It said he was capable of pursuing an idea or plan of action with "considerable determination" and with no assistance.

"He can be single-minded to the point of obsession," the report says, signalling his ability to pursue fitness aims, the development and persistence of his racist and extreme right-wing patterns of thinking, and his preparation and planning.

The Christchurch mosque gunman's international travel between 2014 and 2018

The gunman's movements

The commission found the terrorist first travelled to New Zealand for a holiday from March 28, 2013, to May 29, 2013. A school friend accompanied him, and they also stayed for three days in Waikato with a gaming friend and their parent.

The gaming friend and their parent were keen shooters and took the terrorist possum hunting and to a shooting club twice.

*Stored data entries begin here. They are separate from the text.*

(* ===== verification/SegmentScan.v ===== *)
(** * Correctness of segment recovery

    What [SegmentRecovery] decides about a file: the streaming check of a record accepts
    exactly what the in-memory decoder accepts, a scan finds the longest run of contiguous
    complete records, short reads and interruptions change nothing, and a repair removes
    only bytes after that run.

    [reads m x] says that a computation that reads the file gives [x] whatever the answers
    of [pread] are, unless one of them is an error.  It composes over [bind], so the rest of
    the file argues about the results only. *)
From S2P Require Import Prelude Bytes Crc32c LittleEndian SegmentFormat SegmentRecovery.

(** An answer that only delays the read. *)
Definition fine (a : PreadAnswer) : Prop :=
  match a with PreadErrno EINTR | PreadCount _ => True | PreadErrno _ => False end.

Section Reads.
Context (strerror : Errno -> string) (path : string).

Definition reads {A} (m : ReadM A) (x : Result A) : Prop := forall answers, exists rest,
  (m answers = (rest, x) /\ (Forall fine answers -> Forall fine rest)) \/
  (exists e, m answers = (rest, Err (IoError strerror path "cannot read segment" e)) /\ ~ Forall fine answers).

Lemma reads_ret {A} (a : A) : reads (ret a) (Ok a).
Proof. intros answers. exists answers. left. done. Qed.

Lemma reads_bind {A C} (m : ReadM A) (k : A -> ReadM C) a x :
  reads m (Ok a) -> reads (k a) x -> reads (bind m k) x.
Proof.
  intros Hm Hk answers. unfold bind. destruct (Hm answers) as [rest [[-> Hf]|(e & -> & Hn)]].
  - destruct (Hk rest) as [rest' [[-> Hf']|(e & -> & Hn)]]; exists rest'; [left; auto | right].
    exists e. split; [done|]. tauto.
  - exists rest. right. by exists e.
Qed.

(** With answers that only delay, the result is the one with full reads. *)
Lemma reads_fine {A} (m : ReadM A) x answers : reads m x -> Forall fine answers -> snd (m answers) = x.
Proof. intros H Hf. by destruct (H answers) as [rest [[-> _]|(e & _ & [])]]. Qed.

Lemma reads_result {A} (m : ReadM A) x answers : reads m x ->
  snd (m answers) = x \/ exists e, snd (m answers) = Err (IoError strerror path "cannot read segment" e).
Proof. intros H. destruct (H answers) as [rest [[-> _]|(e & -> & _)]]; eauto. Qed.

(** The loop of [ReadExact] in a range of the file, after [k] bytes. *)
Lemma read_exact_range file offset size answers : forall k,
  0 <= offset -> Z.of_nat size + offset <= zlen file -> zlen file <= off_t_max -> (k <= size)%nat ->
  exists rest, let m := read_exact strerror path file offset size (subspan file (Z.to_nat offset) k) answers in
    (m = (rest, Ok (Some (subspan file (Z.to_nat offset) size))) /\ (Forall fine answers -> Forall fine rest)) \/
    (exists e, m = (rest, Err (IoError strerror path "cannot read segment" e)) /\ ~ Forall fine answers).
Proof.
  induction answers as [|a answers IH]; intros k H0 Hs Hf Hk; cbv zeta.
  all: assert (length (subspan file (Z.to_nat offset) k) = k) as Hl by (apply subspan_length; ulia).
  all: unfold read_exact; fold (read_exact strerror path file); unfold zlen at 1 2; rewrite Hl.
  all: destruct (size <=? k)%nat eqn:E; [apply Nat.leb_le in E; replace k with size by lia; eexists; left; done|].
  all: apply Nat.leb_gt in E; unfold off_t_max in *.
  all: rewrite !(proj2 (Z.ltb_ge _ _)) by ulia.
  all: assert (length (subspan file (Z.to_nat offset + k) (size - k)) = (size - k)%nat) as Ha by (apply subspan_length; ulia).
  - rewrite Ha, Nat.eqb_refl. exists []. left. split; [|done]. do 3 f_equal.
    rewrite <- subspan_split. f_equal. lia.
  - specialize (fun k Hk => IH k H0 Hs Hf Hk). destruct a as [e|n].
    + destruct e; try (eexists; right; eexists; split; [reflexivity|]; by intros [[] _]%list.Forall_cons).
      destruct (IH k Hk) as [rest [[-> H]|(e & -> & H)]]; exists rest; [left | right; exists e]; (split; [done|]);
        rewrite list.Forall_cons; tauto.
    + assert (take (Nat.max n 1) (subspan file (Z.to_nat offset + k) (size - k))
        = subspan file (Z.to_nat offset + k) (Nat.min (Nat.max n 1) (size - k))) as ->.
      { unfold subspan. by rewrite take_take. }
      rewrite subspan_length by ulia. rewrite (proj2 (Nat.eqb_neq _ _)) by lia. rewrite <- subspan_split.
      destruct (IH (k + Nat.min (Nat.max n 1) (size - k))%nat) as [rest [[-> H]|(e & -> & H)]]; [lia| |];
        exists rest; [left | right; exists e]; (split; [done|]); rewrite list.Forall_cons; cbn [fine]; tauto.
Qed.

Lemma reads_ReadExact file offset size : 0 <= offset -> Z.of_nat size + offset <= zlen file -> zlen file <= off_t_max ->
  reads (ReadExact strerror path file offset size) (Ok (Some (subspan file (Z.to_nat offset) size))).
Proof.
  intros H0 Hs Hf answers.
  destruct (read_exact_range file offset size answers 0%nat H0 Hs Hf) as [rest H]; [lia|]. by exists rest.
Qed.
End Reads.

Section Scan.
Context {B : Crc32cBackend} {BL : Crc32cLaws B} (strerror : Errno -> string) (path : string) (file : list byte).
Abbreviation reads := (reads strerror path).

(** ** The chunks of a body *)

Lemma all_zero_app a b : all_zero (a ++ b) = all_zero a && all_zero b.
Proof. unfold all_zero. apply forallb_app. Qed.

(** What the loop has computed before [relative]; [b] is the envelope from its first byte on. *)
Definition body_upto (b : list byte) (payload_begin payload_end relative : Z) : BodyScan :=
  let part first last := subspan b (Z.to_nat first) (Z.to_nat (last - first)) in
  mkBody (acc_of (take (Z.to_nat relative) b))
    (acc_of (part payload_begin (Z.min relative payload_end)))
    (all_zero (part payload_end relative)).

(** A part of the envelope, and the next part. *)
Lemma part_split (b : list byte) first mid last : 0 <= first <= mid -> mid <= last ->
  subspan b (Z.to_nat first) (Z.to_nat (last - first))
  = subspan b (Z.to_nat first) (Z.to_nat (mid - first)) ++ subspan b (Z.to_nat mid) (Z.to_nat (last - mid)).
Proof.
  intros H1 H2. replace (Z.to_nat (last - first)) with (Z.to_nat (mid - first) + Z.to_nat (last - mid))%nat by lia.
  rewrite subspan_split. do 2 f_equal. lia.
Qed.

(** The chunk of [n] bytes at [relative]. *)
Lemma scan_chunk_upto b payload_begin payload_end limit relative n :
  0 <= relative -> 0 < n -> relative + n <= limit -> limit <= zlen b -> 0 <= payload_begin <= payload_end ->
  scan_chunk relative payload_begin payload_end limit (subspan b (Z.to_nat relative) (Z.to_nat n))
    (body_upto b payload_begin payload_end relative)
  = body_upto b payload_begin payload_end (relative + n).
Proof.
  intros H0 Hn Hr Hl Hp. unfold scan_chunk, body_upto. cbv zeta.
  assert (zlen (subspan b (Z.to_nat relative) (Z.to_nat n)) = n) as ->.
  { unfold zlen. rewrite subspan_length; ulia. }
  cbn [record_crc payload_crc padding_is_zero].
  assert (forall first last, relative <= first -> first <= last -> last <= relative + n ->
    chunk_part (subspan b (Z.to_nat relative) (Z.to_nat n)) relative first last
    = subspan b (Z.to_nat first) (Z.to_nat (last - first))) as Hpart.
  { intros first last H1 H2 H3. unfold chunk_part. rewrite subspan_subspan by lia. f_equal. lia. }
  f_equal.
  - rewrite Update_acc. change (take (Z.to_nat relative) b) with (subspan b (Z.to_nat 0) (Z.to_nat relative)).
    change (take (Z.to_nat (relative + n)) b) with (subspan b (Z.to_nat 0) (Z.to_nat (relative + n))).
    f_equal. pose proof (part_split b 0 relative (relative + n)) as E. rewrite !Z.sub_0_r in E. rewrite E by lia.
    do 2 f_equal. lia.
  - destruct (Z.ltb_spec (Z.max relative payload_begin) (Z.min (relative + n) payload_end)) as [L|L].
    + rewrite Hpart by lia. rewrite Update_acc. f_equal. destruct (Z.le_gt_cases payload_begin relative).
      * rewrite (part_split b payload_begin relative (Z.min (relative + n) payload_end)) by lia.
        f_equal; f_equal; lia.
      * replace (Z.to_nat (Z.min relative payload_end - payload_begin)) with 0%nat by lia.
        replace (Z.max relative payload_begin) with payload_begin by lia. done.
    + f_equal. f_equal. lia.
  - destruct (Z.ltb_spec (Z.max relative payload_end) (Z.min (relative + n) limit)) as [L|L].
    + rewrite Hpart, <- all_zero_app by lia. f_equal. replace (Z.min (relative + n) limit) with (relative + n) by lia.
      destruct (Z.le_gt_cases payload_end relative).
      * rewrite (part_split b payload_end relative (relative + n)) by lia. f_equal. f_equal; lia.
      * replace (Z.to_nat (relative - payload_end)) with 0%nat by lia.
        replace (Z.max relative payload_end) with payload_end by lia. done.
    + f_equal. f_equal. lia.
Qed.

Lemma body_upto_0 b payload_begin payload_end : 0 <= payload_begin -> 0 <= payload_end ->
  body_upto b payload_begin payload_end 0 = mkBody new_accumulator new_accumulator true.
Proof.
  intros H1 H2. unfold body_upto. rewrite new_accumulator_acc.
  replace (Z.to_nat (Z.min 0 payload_end - payload_begin)) with 0%nat by lia.
  by replace (Z.to_nat (0 - payload_end)) with 0%nat by lia.
Qed.

Lemma subspan_drop (l : list byte) i off n : subspan (drop i l) off n = subspan l (i + off) n.
Proof. unfold subspan. by rewrite drop_drop. Qed.

Lemma scan_body_reads fuel offset payload_begin payload_end limit : forall relative,
  zlen file <= off_t_max -> 0 <= offset -> 0 <= relative <= limit -> offset + limit <= zlen file ->
  0 <= payload_begin <= payload_end -> limit - relative <= Z.of_nat fuel ->
  let b := drop (Z.to_nat offset) file in
  reads (scan_body strerror path file fuel offset relative payload_begin payload_end limit
           (body_upto b payload_begin payload_end relative))
    (Ok (Some (body_upto b payload_begin payload_end limit))).
Proof.
  induction fuel as [|fuel IH]; intros relative Hf Ho Hr Hl Hp Hfuel; cbv zeta; cbn [scan_body].
  { replace relative with limit by lia. apply reads_ret. }
  destruct (Z.leb_spec limit relative); [replace relative with limit by lia; apply reads_ret|].
  unfold kIoBufferSize. set (n := Z.min (limit - relative) 65536).
  eapply reads_bind; [apply reads_ReadExact; ulia|]. cbv beta iota.
  assert (subspan file (Z.to_nat (offset + relative)) (Z.to_nat n)
    = subspan (drop (Z.to_nat offset) file) (Z.to_nat relative) (Z.to_nat n)) as ->.
  { rewrite subspan_drop. f_equal. lia. }
  rewrite scan_chunk_upto by (unfold zlen in *; rewrite ?length_drop; lia). apply IH; lia.
Qed.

Those were his first experiences using firearms.

The gunman then spent two weeks travelling the country in a campervan with his school friend and gaming friend.

He visited Dunedin on his own, and travelled through Whanganui, where he had a minor crash on May 6.

He had pulled off the road onto the verge and his vehicle rolled down a bank.

He was the only person in the car. No enforcement action was taken.

After returning from New Zealand, he drove a van around Australia for nine months between May 2013 and February 2014, including visiting Port Arthur in Tasmania, where 35 people were killed and 23 wounded in a mass shooting in 1996.

Between April 2014 and August 17, 2017, he travelled extensively and always alone, except for travel to North Korea as part of a tour group.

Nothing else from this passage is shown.